Some of the material once formed a subplot in the earliest drafts of Dog Country, some of it is derived from material I was fan-writing in the furry fandom all the way back in the 00’s, and quite a lot of it is entirely new stuff that I’ve been daydreaming about for years.
That work’s going to be revisions and rewrites, guided by 26-ish pages of notes I made reading the first draft last month. I am hoping to get it ready for release in the vicinity of May or June, but I’m not ready to put that in ink yet.

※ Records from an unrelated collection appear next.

Lemma drop_unwanted_absent df :
  df_cols df !! "acc"%string = None → df_cols df !! "bevshare"%string = None →
  drop_unwanted df = df.
Proof.
  intros Hacc Hbev. unfold drop_unwanted. cbn [foldl].
  rewrite (bool_decide_eq_false_2 ("acc"%string ∈ dom (df_cols df)))
    by by apply not_elem_of_dom.
  by rewrite (bool_decide_eq_false_2 ("bevshare"%string ∈ dom (df_cols df)))
    by by apply not_elem_of_dom.
Qed.

(** The table before the window is cut: the periods, and for every
    maker of the allow-list its aligned column coerced to numbers. *)
Lemma normalize_spec periods data :
  isinstance_dict data || isinstance_list data = true →
  ∃ df, normalize periods data = Returned df ∧
        df_len df = length periods ∧
        frame_wf df ∧
        ∀ name, df_cols df !! name
                = if bool_decide (name ∈ MAKERS)
                  then Some (coerced (aligned_column periods data name))
                  else if bool_decide (name = "Period"%string) then Some periods
                  else None.
Proof.
  intros Hshape. unfold normalize.
  destruct (align_spec periods data Hshape) as (df0 & -> & Hlen0 & Hlook0).
  unfold mbind, outcome_bind. cbn [bind].
  rewrite drop_unwanted_absent by (by rewrite Hlook0).
  destruct (coerce_loop MAKERS df0) as (df & Hdf & Hlen & Hlook).
  - apply makers_nodup.
  - intros name col. rewrite Hlook0, Hlen0. repeat case_bool_decide; intros [= <-].
    + by apply aligned_column_length.
    + done.
  - intros Hempty. pose proof (Hlook0 "Period"%string) as HP.
    rewrite Hempty, lookup_empty in HP. discriminate HP.
  - exists df. unfold coerce_makers. split_and!; [done|congruence| |].
    + intros name col. rewrite Hlook, Hlook0, Hlen, Hlen0.
      repeat case_bool_decide; intros [= <-]; [|done].
      rewrite coerced_length. by apply aligned_column_length.
    + intros name. rewrite Hlook, Hlook0. by repeat case_bool_decide.
Qed.

End normalizer.

(** ** The trailing window *)

Lemma truncate_window time_period df :
  time_period ∈ ["month"; "quarter"; "year"]%string →
  truncate time_period df = df_tail (window time_period) df.
Proof.
  rewrite !elem_of_cons, elem_of_nil. by intros [->|[->|[->|[]]]].
Qed.

Lemma series_tail_suffix n (col : list pyobj) :
  ∃ older, col = older ++ series_tail n col ∧
           length (series_tail n col) = (length col `min` n)%nat.
Proof.
  unfold series_tail. exists (take (length col - n) col). split.
  - by rewrite take_drop.
  - rewrite length_drop. lia.
Qed.

Lemma series_tail_replicate n k (x : pyobj) :
  series_tail n (replicate k x) = replicate (k `min` n) x.
Proof.
  unfold series_tail. rewrite length_replicate, drop_replicate. f_equal. lia.
Qed.

Lemma df_tail_lookup n df name :
  df_cols (df_tail n df) !! name = series_tail n <$> df_cols df !! name.
Proof. unfold df_tail. cbn [df_cols]. apply lookup_fmap. Qed.

Lemma df_tail_wf n df : frame_wf df → frame_wf (df_tail n df).
Proof.
  intros Hwf name col. rewrite df_tail_lookup.
  destruct (df_cols df !! name) as [col0|] eqn:Hcol; [|done].
  intros [= <-]. destruct (series_tail_suffix n col0) as (_ & _ & ->).
  cbn [df_tail df_len]. by rewrite (Hwf _ _ Hcol).
Qed.

(** ** Runs of the normaliser *)

Section metrics_runs.

Context `{RT : Runtime} (requests_get : request → http_result).

Lemma fetch_maker_metrics_run time_period periods data :
  time_period ∈ ["month"; "quarter"; "year"]%string →
  answers requests_get time_period periods data →
  isinstance_dict data || isinstance_list data = true →
  ∃ full, normalize periods data = Returned full ∧
          result (fetch_maker_metrics requests_get time_period)
          = Returned (df_tail (window time_period) full).
Proof.
  intros Hin (js & Hreq & Hper & Hdata) Hshape.
  destruct (normalize_spec periods data Hshape) as (full & Hfull & _).
  exists full. split; [done|].
  unfold fetch_maker_metrics. rewrite (bool_decide_eq_true_2 _ Hin).
  cbn [negb result]. unfold send. fold (maker_request time_period).
  rewrite Hreq. cbn. rewrite Hper, Hdata, Hshape. cbn.
  rewrite Hfull. cbn. unfold reset_index. by rewrite truncate_window.
Qed.
(** Truth value of a Python object, as [if not x] tests it. *)
Definition py_truthy (v : pyval) : bool :=
  match v with
  | PNone => false
  | PBool b => b
  | PNum q => negb (Qeq_bool q 0%Q)
  | PStr s => negb (String.eqb s "")
  | PList l => negb (bool_decide (length l = 0))
  | PDict d => negb (bool_decide (size d = 0))
  end.

(** [v == s] for a string literal [s]: only the same string is equal. *)
Definition py_eq_str (v : pyval) (s : string) : bool :=
  match v with
  | PStr t => String.eqb t s
  | _ => false
  end.

(** [v.get(key, dflt)]: only a dict has the method. *)
Definition py_get (v : pyval) (key : string) (dflt : pyval) : Result pyval :=
  match v with
  | PDict d => Ok (default dflt (d !! key))
  | _ => Raise AttributeError
  end.

(** [v[key]] with a string key: a dict looks it up, a list or a string
    refuses a string index, the other values are not subscriptable. *)
Definition py_getitem (v : pyval) (key : string) : Result pyval :=
  match v with
  | PDict d =>
      match d !! key with
      | Some x => Ok x
      | None => Raise (KeyError key)
      end
  | _ => Raise TypeError
  end.

(** The elements [for e in v] visits.  A dict yields its keys and a string
    its characters; their order is the map's, which no caller observes
    because a string element fails at the first subscript. *)
Definition py_iter (v : pyval) : Result (list pyval) :=
  match v with
  | PList l => Ok l
  | PDict d => Ok (PStr <$> (map_to_list d).*1)
  | PStr s => Ok ((fun c => PStr (String c "")) <$> String.list_ascii_of_string s)
  | _ => Raise TypeError
  end.

(** ** Strings *)

(** [sep.join(l)]. *)
Definition str_join (sep : string) (l : list string) : string :=
  String.concat sep l.

(** [s.rstrip(c)] for a one-character set. *)
Fixpoint rstrip (c : ascii) (s : string) : string :=
  match s with
  | EmptyString => EmptyString
  | String a s' =>
      match rstrip c s' with
      | EmptyString => if Ascii.eqb a c then EmptyString else String a EmptyString
      | r => String a r
      end
  end.

(** [sub in s]. *)
Definition contains (s sub : string) : Prop :=
  exists pre post, s = pre +:+ sub +:+ post.
(** [g.throw(e)]: the exception is raised where the generator is
    suspended.  [ref] has no handler around its [yield], so the exception
    leaves the generator and the assignment after the [yield] never runs. *)
Definition ref_throw (g : nat) (e : exn) : M dict_ref :=
  λ w, match gens w !! g with
       | Some Created | Some (Suspended _) => (Raise e, set_frame g Finished w)
       | Some Finished | None => (Raise e, w)
       end.

(** ** The context manager protocol *)

Record context_manager (A : Type) : Type := mkCM {
  cm_enter : M A;
  cm_exit : list pyarg → M bool
}.
Arguments mkCM {A} _ _.
Arguments cm_enter {A} _.
Arguments cm_exit {A} _ _.

Definition no_exc : list pyarg := [ArgNone; ArgNone; ArgNone].

Definition exc_info (e : exn) : list pyarg := [ArgType e; ArgExc e; ArgTb e].

(** [with EXPR as VAR: BODY].  The manager is evaluated, [__enter__] is
    called, the body runs, and [__exit__] is called with the exception
    details, or with three [None]s when the body completed.  After an
    exception a true result of [__exit__] swallows it, a false one
    re-raises it. *)
Definition with_stmt {A} (expr : M (context_manager A)) (body : A → M unit) : M unit :=
  λ w, match expr w with
       | (Raise e, w1) => (Raise e, w1)
       | (Normal mgr, w1) =>
           match cm_enter mgr w1 with
           | (Raise e, w2) => (Raise e, w2)
           | (Normal var, w2) =>
               match body var w2 with
               | (Normal _, w3) =>
                   match cm_exit mgr no_exc w3 with
                   | (Normal _, w4) => (Normal tt, w4)
                   | (Raise e', w4) => (Raise e', w4)
                   end
               | (Raise e, w3) =>
                   match cm_exit mgr (exc_info e) w3 with
                   | (Normal true, w4) => (Normal tt, w4)
                   | (Normal false, w4) => (Raise e, w4)
                   | (Raise e', w4) => (Raise e', w4)
                   end
               end
           end
       end.

(** A [Refs] instance used as a context manager. *)
Definition Refs_cm (self : Refs) : context_manager Refs :=
  {| cm_enter := Refs_enter self; cm_exit := Refs_exit self |}.
Lemma inches_checked (n : Z) :
  100 <= n <= 1080 -> convertsCleanly convertHeight "height" "in" "cm" n = true.
Proof.
  apply (checked_on_range (convertsCleanly convertHeight "height" "in" "cm") 100 1080).
  vm_compute. reflexivity.
Qed.

(** X14: a valid Celsius temperature with one decimal, from 32.2 to 43.3,
    converted to Fahrenheit and back is the same number again. *)
Theorem celsius_round_trip_exact (n : Z) :
  322 <= n <= 433 ->
  convertTemperature (convertTemperature (dec n 1) "C") "F" = dec n 1.
Proof.
  intros Hn.
  apply (convertsCleanly_spec convertTemperature "temperature"), celsius_checked, Hn.
Qed.

Lemma celsius_round_trip_exact_witness :
  convertTemperature (convertTemperature (dec 371 1) "C") "F" = dec 371 1.
Proof. apply (celsius_round_trip_exact 371). lia. Defined.

(** X15: a valid height in inches with one decimal, from 10.0 to 108.0,
    converted to centimetres and back is the same number again. *)
Theorem inches_round_trip_exact (n : Z) :
  100 <= n <= 1080 ->
  convertHeight (convertHeight (dec n 1) "in") "cm" = dec n 1.
Proof.
  intros Hn. apply (convertsCleanly_spec convertHeight "height"), inches_checked, Hn.
Qed.

Lemma inches_round_trip_exact_witness :
  convertHeight (convertHeight (dec 685 1) "in") "cm" = dec 685 1.
Proof. apply (inches_round_trip_exact 685). lia. Defined.

Lemma staysValid_iff convert (f unit1 unit2 : string) (n : Z) :
  staysValid convert f unit1 unit2 n = true <->
  validateVitalValue f (Some (convert (dec n 1) unit1)) (Some unit2) = None.
Proof.
  unfold staysValid.
  destruct (validateVitalValue f (Some (convert (dec n 1) unit1)) (Some unit2));
    split; try reflexivity; discriminate.
Qed.

(** X16: a one-decimal temperature within the absolute range of its unit
    is, once converted, within the absolute range of the other unit, in
    both directions; so is a valid height converted from inches to
    centimetres. *)
Theorem conversion_keeps_validity (n : Z) :
  (900 <= n <= 1100 ->
   validateVitalValue "temperature" (Some (convertTemperature (dec n 1) "F")) (Some "C")
     = None) /\
  (322 <= n <= 433 ->
   validateVitalValue "temperature" (Some (convertTemperature (dec n 1) "C")) (Some "F")
     = None) /\
  (100 <= n <= 1080 ->
   validateVitalValue "height" (Some (convertHeight (dec n 1) "in")) (Some "cm") = None).
Proof.
  split; [| split]; intros Hn.
  - apply staysValid_iff.
    apply (checked_on_range (staysValid convertTemperature "temperature" "F" "C") 900 1100);
      [vm_compute; reflexivity | lia].
  - apply (convertsCleanly_spec convertTemperature "temperature"), celsius_checked, Hn.
  - apply (convertsCleanly_spec convertHeight "height"), inches_checked, Hn.
Qed.

Lemma conversion_keeps_validity_witness :
  validateVitalValue "temperature" (Some (convertTemperature (dec 986 1) "F")) (Some "C")
    = None.
Proof.
  pose proof (conversion_keeps_validity 986) as (H & _). apply H. lia.
Defined.

(** X17: the other two directions do not keep validity.  Among the valid
    weights from 990.0 to 1000.0 lb only those up to 992.1 lb convert to a
    valid weight in kilograms; among the valid heights from 25.0 to 26.0 cm
    only those from 25.3 cm convert to a valid height in inches, and among
    those from 274.0 to 275.0 cm only those up to 274.4 cm. *)
Theorem conversion_loses_validity (n : Z) :
  (9900 <= n <= 10000 ->
   (validateVitalValue "weight" (Some (convertWeight (dec n 1) "lb")) (Some "kg") = None
    <-> n <= 9921)) /\
  (250 <= n <= 260 ->
   (validateVitalValue "height" (Some (convertHeight (dec n 1) "cm")) (Some "in") = None
    <-> 253 <= n)) /\
  (2740 <= n <= 2750 ->
   (validateVitalValue "height" (Some (convertHeight (dec n 1) "cm")) (Some "in") = None
    <-> n <= 2744)).
Proof.
  split; [| split]; intros Hn; rewrite <- staysValid_iff.
  - pose proof (checked_on_range
      (fun k => Bool.eqb (staysValid convertWeight "weight" "lb" "kg" k) (k <=? 9921))
      9900 10000 ltac:(vm_compute; reflexivity) n Hn) as H.
    apply Bool.eqb_prop in H. rewrite H. apply Z.leb_le.
  - pose proof (checked_on_range
      (fun k => Bool.eqb (staysValid convertHeight "height" "cm" "in" k) (253 <=? k))
      250 260 ltac:(vm_compute; reflexivity) n Hn) as H.
    apply Bool.eqb_prop in H. rewrite H. apply Z.leb_le.
  - pose proof (checked_on_range
      (fun k => Bool.eqb (staysValid convertHeight "height" "cm" "in" k) (k <=? 2744))
      2740 2750 ltac:(vm_compute; reflexivity) n Hn) as H.
    apply Bool.eqb_prop in H. rewrite H. apply Z.leb_le.
Qed.

Lemma conversion_loses_validity_witness :
  validateVitalValue "weight" (Some (convertWeight (ofZ 1000) "lb")) (Some "kg") <> None.
Proof.
  pose proof (conversion_loses_validity 10000) as (H & _).
  intros Hv. change (ofZ 1000) with (dec 10000 1) in Hv.
  apply H in Hv; lia.
Defined.

End VitalsRanges.

(** ** The vitals form: unit toggles, error display, BMI *)

Module VitalSignsInputForm.
Import JsNumber Vitals VitalSignsInput Checks NumberFacts.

I am still undecided what my next ‘for trad-pub’ project will be, since I think I need to be a little more… mercenary, when it comes to my next trad-pub book. It needs to have a more easily marketable hook – if Aconite Braid was raw artistic interest for me, the next thing needs to be a bit more of a half and half balance, I think, so… that will take some consideration.
Anyway. Busy month up ahead for me.
I hope your February treats you all well, and, as ever, thank you so much for your support, whether as a patron or someone interested enough in my work to read this. It all counts, and it all helps.